The Bitter Tears of Petra von Kant is an opera in five acts composed by Gerald Barry to a libretto in English by Denis Calandra closely based on Rainer Werner Fassbinder's screenplay for the film of the same name. Co-commissioned by Raidió Teilifís Éireann and English National Opera, it premiered in concert version in Dublin on 27 May 2005, before premiering in its fully staged version at the English National Opera in London on 16 September 2005. The opera's German-language premiere took place at Basel Opera on 4 May 2008.

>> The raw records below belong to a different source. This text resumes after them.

Lemma keeps_listener_same m m' : claimCallback_ m' = claimCallback_ m → KL m m'.
Proof. unfold keeps_listener, listener_at. by intros ->. Qed.
Lemma keeps_listener_key f m : (∀ k, listeners_ k !! MakeKey bus addr interface = Some l →
  listeners_ (f k) !! MakeKey bus addr interface = Some l) → KL m (on_callback f m).2.
Proof. unfold keeps_listener, listener_at. intros Hf. destruct m as [px n [k|] sr ar w h sv pl]; cbn; [apply Hf|done]. Qed.
Lemma ConnectUsbService_listener force : Runs KL (ConnectUsbService force).
Proof.
  intros m. apply keeps_listener_same. unfold ConnectUsbService, on_platform. run_unfold. destruct m as [[o|] n k sr ar w h sv pl]; cbn; [done|].
  destruct (GetSystemAbilityManager pl) as [[] pl']; cbn; [|done].
  destruct force; [destruct (LoadSystemAbility pl') as [[o|] p']|destruct (CheckSystemAbility pl') as [[o|] p']]; cbn; try done.
  all: by destruct (AsObject o).
Qed.
Lemma Connect_listener force : Runs KL (Connect force).
Proof. intros m Hm. unfold Connect. run_unfold. destruct (proxy_ m); [done|by apply ConnectUsbService_listener]. Qed.
Lemma call_listener A p (e : ServerCall A) : Runs KL (call p e).
Proof. apply runs_zoom. intros m. apply keeps_listener_same. by destruct m. Qed.
Lemma platform_listener A (f : state P A) : Runs KL (on_platform f).
Proof. apply runs_zoom. intros m. apply keeps_listener_same. by destruct m. Qed.
#[local] Hint Resolve call_listener platform_listener Connect_listener ConnectUsbService_listener : runs.

(** Listeners of other interfaces come and go. *)
Lemma other_key b a i : in_u8 b → in_u8 a → in_u8 i → ¬ (b = bus ∧ a = addr ∧ i = interface) → MakeKey b a i ≠ MakeKey bus addr interface.
Proof. intros ??? Hn He. by apply Hn, MakeClaimKey_inj. Qed.
Lemma claim_other b a i cb : MakeKey b a i ≠ MakeKey bus addr interface → Runs KL (on_callback (AddListener b a i cb)).
Proof. intros Hn m. apply keeps_listener_key. intros k Hk. destruct cb; [|done]. cbn. by rewrite lookup_insert_ne. Qed.
Lemma release_other b a i : MakeKey b a i ≠ MakeKey bus addr interface → Runs KL (on_callback (RemoveListener b a i)).
Proof. intros Hn m. apply keeps_listener_key. intros k Hk. cbn. by rewrite lookup_delete_ne. Qed.
Lemma close_other b a : in_u8 b → in_u8 a → ¬ (b = bus ∧ a = addr) → Runs KL (on_callback (RemoveListenersByDevice b a)).
Proof.
  intros Hb Ha Hn m. apply keeps_listener_key. intros k Hk. cbn. apply map_lookup_filter_Some. split; [done|]. cbn.
  apply not_true_iff_false. intros Hp. by apply Hn, (claim_prefix_key bus addr b a interface).
Qed.
Lemma step_listener lbl m m' : Runs KL others → client_step others uninit_length m lbl m' → ¬ concerns bus addr interface lbl → KL m m'.
Proof.
  intros Ho Hs Hc. destruct Hs as [|m' Hp|m' Hp|pipe i f cb [Hb Ha]|pipe i [Hb Ha]|pipe [Hb Ha]|b a i|r|s p]; cbn in Hc.
  - by destruct Hc.
  - eapply (pipe_runs others uninit_length KL), Hp; eauto with runs.
  - eapply (plain_runs others KL), Hp; eauto with runs.
  - revert m. change (Runs KL (ClaimInterfaceExclusive others pipe i f cb)). unfold ClaimInterfaceExclusive, with_proxy.
    assert (MakeKey (pipe_busNum_ pipe) (pipe_devAddr_ pipe) (interface_arg i) ≠ MakeKey bus addr interface) by (apply other_key; [done..|apply to_u8_range|done]).
    repeat first [exact Ho|by apply claim_other|by apply release_other|progress runs].
  - revert m. change (Runs KL (ReleaseInterface pipe i)). unfold ReleaseInterface, with_proxy.
    assert (MakeKey (pipe_busNum_ pipe) (pipe_devAddr_ pipe) (interface_arg i) ≠ MakeKey bus addr interface) by (apply other_key; [done..|apply to_u8_range|done]).
    repeat first [by apply release_other|progress runs].
  - revert m. change (Runs KL (Close pipe)). unfold Close, with_proxy. repeat first [by apply close_other|progress runs].
  - apply keeps_listener_same. unfold onConflict. run_unfold.
    destruct m as [px n [k|] sr ar w h sv pl]; cbn; [by destruct (conflict_listener b a i k)|done].
  - destruct r as [r|]; [|by intros Hm]. revert m. change (Runs KL (ResetProxy others r)). unfold ResetProxy.
    assert (∀ f, (∀ m, claimCallback_ (f m) = claimCallback_ m) → Runs KL (modify f)) as Hm.
    { intros f Hf m. apply keeps_listener_same, Hf. }
    repeat first [exact Ho|apply Hm; intros []; reflexivity|progress runs].
  - apply keeps_listener_same. by destruct m.
Qed.
End Listener.

(** C25: after an exclusive claim that succeeded, given with a listener, the listener
    is there until the library claims or releases that interface again or closes
    the device; whatever else is asked meanwhile, and whether or not the service
    dies, a conflict that the service reports is passed to that listener, with
    the interface it is about, and to no other. *)
Theorem conflict_reaches_listener pipe i force l m m1 m2 : pipe_ok pipe →
  let bus := pipe_busNum_ pipe in let addr := pipe_devAddr_ pipe in
  Runs (keeps_listener bus addr (interface_arg i) l) others →
  ClaimInterfaceExclusive others pipe i force (Some l) m = (Done UEC_OK, m1) →
  rtc (λ m m', ∃ lbl, ¬ concerns bus addr (interface_arg i) lbl ∧ client_step others uninit_length m lbl m') m1 m2 →
  onConflict bus addr (interface_arg i) m2 = (0, set_heard ((l, (bus, addr, interface_arg i)) :: heard_ m2) m2).
Proof.
  intros [Hb Ha] bus addr Ho Hc Hs.
  assert (listener_at bus addr (interface_arg i) m1 = Some l) as Hl.
  { unfold ClaimInterfaceExclusive, with_proxy in Hc. run_unfold. destruct m as [[p0|] n [k|] sr ar w h sv pl]; cbn in Hc.
    2-4: injection Hc as E _; by apply uec_not_OK in E.
    match type of Hc with context [others ?x] => pose proof (Ho x) as Hx; destruct (others x) as [[] m3] end. cbn in Hx.
    assert (listener_at bus addr (interface_arg i) m3 = Some l) as Hm3.
    { apply Hx. unfold listener_at. cbn. by rewrite lookup_insert_eq. }
    destruct (proxy_ m3) as [p|]; [|done]. cbn in Hc.
    match type of Hc with context [call ?p ?e m3] => pose proof (call_listener bus addr (interface_arg i) l _ p e m3 Hm3) as Hk; destruct (call p e m3) as [ret m4] end.
    destruct (Z.eqb_spec ret UEC_OK) as [->|Hne]; cbn in Hc; [injection Hc as <-; exact Hk|].
    injection Hc as E _. congruence. }
  assert (listener_at bus addr (interface_arg i) m2 = Some l) as Hl2.
  { clear Hc. induction Hs as [|ma mb mc (lbl & Hn & Hstep) _ IH]; [done|]. apply IH.
    revert Hl. by apply (step_listener bus addr (interface_arg i) l Hb Ha (to_u8_range _) lbl). }
  unfold onConflict. run_unfold. unfold listener_at in Hl2. destruct m2 as [px n [k|] sr ar w h sv pl]; [|done]. cbn in *.
  unfold conflict_listener. by rewrite Hl2.
Qed.

(** *** Without a connection *)

(** The service is not to be had: the abilities' manager is not there or does not
    know the service. *)
Definition unavailable m : Prop :=
  (GetSystemAbilityManager (platform_ m)).1 = false ∨
  (GetSystemAbilityManager (platform_ m)).1 = true ∧ (CheckSystemAbility (GetSystemAbilityManager (platform_ m)).2).1 = None.
(** Nothing is changed but what the platform was asked. *)
Definition only_platform m m' : Prop := ∃ p, m' = set_platform p m.
Lemma Connect_unavailable m : proxy_ m = None → unavailable m →
  (Connect false m).1 ≠ UEC_OK ∧ only_platform m (Connect false m).2.
Proof.
  unfold unavailable, Connect, ConnectUsbService, on_platform. run_unfold. destruct m as [px n k sr ar w h sv pl]; cbn. intros -> Hu. cbn.
  destruct (GetSystemAbilityManager pl) as [[] p1]; cbn in *.
  - destruct Hu as [|[_ Hu]]; [done|]. destruct (CheckSystemAbility p1) as [[o|] p2]; cbn in *; [done|]. split; [apply uec_not_OK|by exists p2].
  - split; [apply uec_not_OK|by exists p1].
Qed.
(** an operation on a pipe, when there is no connection and none can be made, is
    answered with the code for that, or, for [Close] of a pipe, with [false]; the
    service is not called and the listeners stay. *)
Theorem disconnected_requests_fail pipe op m : proxy_ m = None → unavailable m →
  let '(res, m') := operate others uninit_length pipe op m in
  (res = Done (uec UEC_INTERFACE_NO_INIT) ∨ op = P_Close ∧ res = Done (truth false)) ∧ only_platform m m'.
Proof.
  intros Hp Hu. assert (only_platform m m) as Hm by (exists (platform_ m); by destruct m).
  assert (∀ A (ret : A) f (g : A → Z), code g (with_proxy ret f) m = (Done (g ret), m)) as Hw.
  { intros. unfold code, with_proxy. run_unfold. by rewrite Hp. }
  assert (∀ A (ret : A) f (g : A → Z), (code g (connected others false ret f) m).1 = Done (g ret) ∧
    only_platform m (code g (connected others false ret f) m).2) as Hc.
  { intros. unfold code, connected. run_unfold. destruct (Connect_unavailable m Hp Hu) as [Hn Ho].
    destruct (Connect false m) as [x m1]. cbn in Hn. by destruct (Z.eqb_spec x UEC_OK). }
  destruct op; cbn [operate].
  all: try (unfold ReleaseInterface, SetInterface, SetConfiguration, UsbAttachKernelDriver, UsbDetachKernelDriver, ClearHalt, ControlTransfer, UsbControlTransfer, ClaimInterface,
     RequestInitialize, RequestFree, RequestAbort, RequestQueue, UsbCancelTransfer, RegBulkCallback, UnRegBulkCallback, BulkRead, BulkWrite, BulkCancel, BulkTransfer, PipeRequestWait, UsbSubmitTransfer, Close;
     rewrite Hw; split; auto; fail).
  all: try (unfold OpenDevice, ResetDevice, CloseEx, GetRawDescriptors, GetFileDescriptor, GetDeviceSpeed, GetInterfaceActiveStatus;
     match goal with |- context [code ?g (connected _ _ ?ret ?f) ?s] => destruct (Hc _ ret f g) as [Hr Ho]; destruct (code g (connected others false ret f) s) as [res m']; cbn in Hr; subst res; split; auto end; fail).
  unfold ClaimInterfaceExclusive, with_proxy. run_unfold. rewrite Hp. auto.
Qed.
End Kept.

The opera, which recounts a destructive lesbian affair, has an all-female cast. The title role in its ENO premiere was sung by Stephanie Friede. Susan Bickley sang the role of her friend Sidonie von Grasenabb. The production was conducted by André de Ridder and directed by Richard Jones.

==Aus Die bitteren Tränen der Petra von Kant==
On 2 June 2022 the Berlin Philharmonic Orchestra premiered Aus Die bitteren Tränen der Petra von Kant, a concerto for double-bass by Barry, based on his music for the opera, commissioned by the orchestra for the leader of its double-bass section, Matthew McDonald. The music of the concerto is a representation of a scene in Fassbinder's film, in which Petra falls in love with Karin and invites her to live with her.